Essay №7: America’s Rose Bush
A Note on Independence Day 2017
“Four score and seven years ago.” “Yes we can. Yes we did.” “Believe in the greatness of America.” “I have a dream.” “Ask not what your country can do for you, ask what you can do for your country.” These are the words of individuals who, regardless of policy differences, embodied the spirit of what today is intended to be. These are words that were not designed for the latest poll. These are words not designed for your vote. These are words that help shape the spirit of America.
Exist during the moments of these words. Listen to the the structure of these phrases and see the sun slowly begin to break over the distant edge of as far as your eyes can see. That ray of light is the spirit of America. These words turn your attention to a vision of something just off the horizon, something we keep in sight and something we reach for. Government is not the shepherd and we the flock. The good shepherd that reigns supreme is the spirit in which the founders of this nation tattooed into the fabrics of a document we seek to celebrate today.
Life, Liberty and the Pursuit of Happiness — The Declaration of Independence; July 4th, 1776
Justice and courage are two parallels of one another, bending and moving in symmetry. One can argue that the spirit of America, in its current state, has strayed too far from the arc of justice.

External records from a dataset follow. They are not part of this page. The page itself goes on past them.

Definition with_script (s : list Event) (w : Sim) : Sim :=
  {| w_view := w_view w; w_script := s; w_errs := w_errs w; w_code := w_code w;
     w_errno := w_errno w; w_ready := w_ready w; w_ghost := w_ghost w;
     w_next := w_next w; w_sess := w_sess w |}.
Definition with_view (f : View → View) (w : Sim) : Sim :=
  {| w_view := f (w_view w); w_script := w_script w; w_errs := w_errs w; w_code := w_code w;
     w_errno := w_errno w; w_ready := w_ready w; w_ghost := w_ghost w;
     w_next := w_next w; w_sess := w_sess w |}.
Definition with_errs (f : list Z → list Z) (w : Sim) : Sim :=
  {| w_view := w_view w; w_script := w_script w; w_errs := f (w_errs w); w_code := w_code w;
     w_errno := w_errno w; w_ready := w_ready w; w_ghost := w_ghost w;
     w_next := w_next w; w_sess := w_sess w |}.
Definition with_code (c e : Z) (w : Sim) : Sim :=
  {| w_view := w_view w; w_script := w_script w; w_errs := w_errs w; w_code := c;
     w_errno := e; w_ready := w_ready w; w_ghost := w_ghost w;
     w_next := w_next w; w_sess := w_sess w |}.
Definition with_ready (r : bool * bool) (w : Sim) : Sim :=
  {| w_view := w_view w; w_script := w_script w; w_errs := w_errs w; w_code := w_code w;
     w_errno := w_errno w; w_ready := r; w_ghost := w_ghost w;
     w_next := w_next w; w_sess := w_sess w |}.
Definition with_ghost (f : Ghost → Ghost) (w : Sim) : Sim :=
  {| w_view := w_view w; w_script := w_script w; w_errs := w_errs w; w_code := w_code w;
     w_errno := w_errno w; w_ready := w_ready w; w_ghost := f (w_ghost w);
     w_next := S (w_next w); w_sess := w_sess w |}.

We have strayed from a time in which people would break from their party lines to fight for broader principles; principles that unambiguously encompass “life, liberty and the pursuit of happiness.” The love for country must always trump hate. The love for country must be equal to our principles of justice and courage. Political motivations have potentialities that can weave deep rooted fear into a society whose institutions were created to raise people up, not put them down. Courage can heighten in the face of intimidation and defiance. ‘Courage is resistance to fear, mastery of fear — not absence of fear.’
To be courageous, requires no exceptional qualifications, no magic formula, no special combination of time, place and circumstance. It is an opportunity that sooner or later is presented to us all.
-President John F. Kennedy
America is the embodiment of deep contradictions, we are the Hester Prynne of nations — we are both bad and beautiful, holy and sinful, conventional and radical, extrovert and introvert, powerful and weak, victim and object, unified and divided, Democrat and Republican. The country gathers today in the midst of unwitting uncertainty, in both hope and fear.
But on one side of the portal, and rooted almost at the threshold, was a wild rosebush, covered, in this month of June, with its delicate gems, which might be imagined to offer their fragrance and fragile beauty to the prisoner as he went in, and to the condemned criminal as he came forth to his doom, in token that the deep heart of Nature could pity and be kind to him. — Nathaniel Hawthorne; The Scarlett Letter
In 1985, President Ronald Reagan signed a proclamation certifying the rose as the national flower in a ceremony at the White House Rose Garden. A rose bush rests comfortably at the gates of Democracy in the United States. It is our omen illuminating that justice, even juxtaposed to a stain on a society, will prevail. The rose at the gate of Democracy is the “sweet moral blossom” to “relieve the darkening close of a tale of human frailty and sorrow.” Our civil society depends on linking an ethics of the common good with the uses of power. Liberty is no longer an unalienable right, but has become a matter of entitlement. When power is abused, the common good is scanted. Whether we enter and embrace the gates of Democracy or we turn and walk away from it, the last sight we see when walking in either direction is the rose bush.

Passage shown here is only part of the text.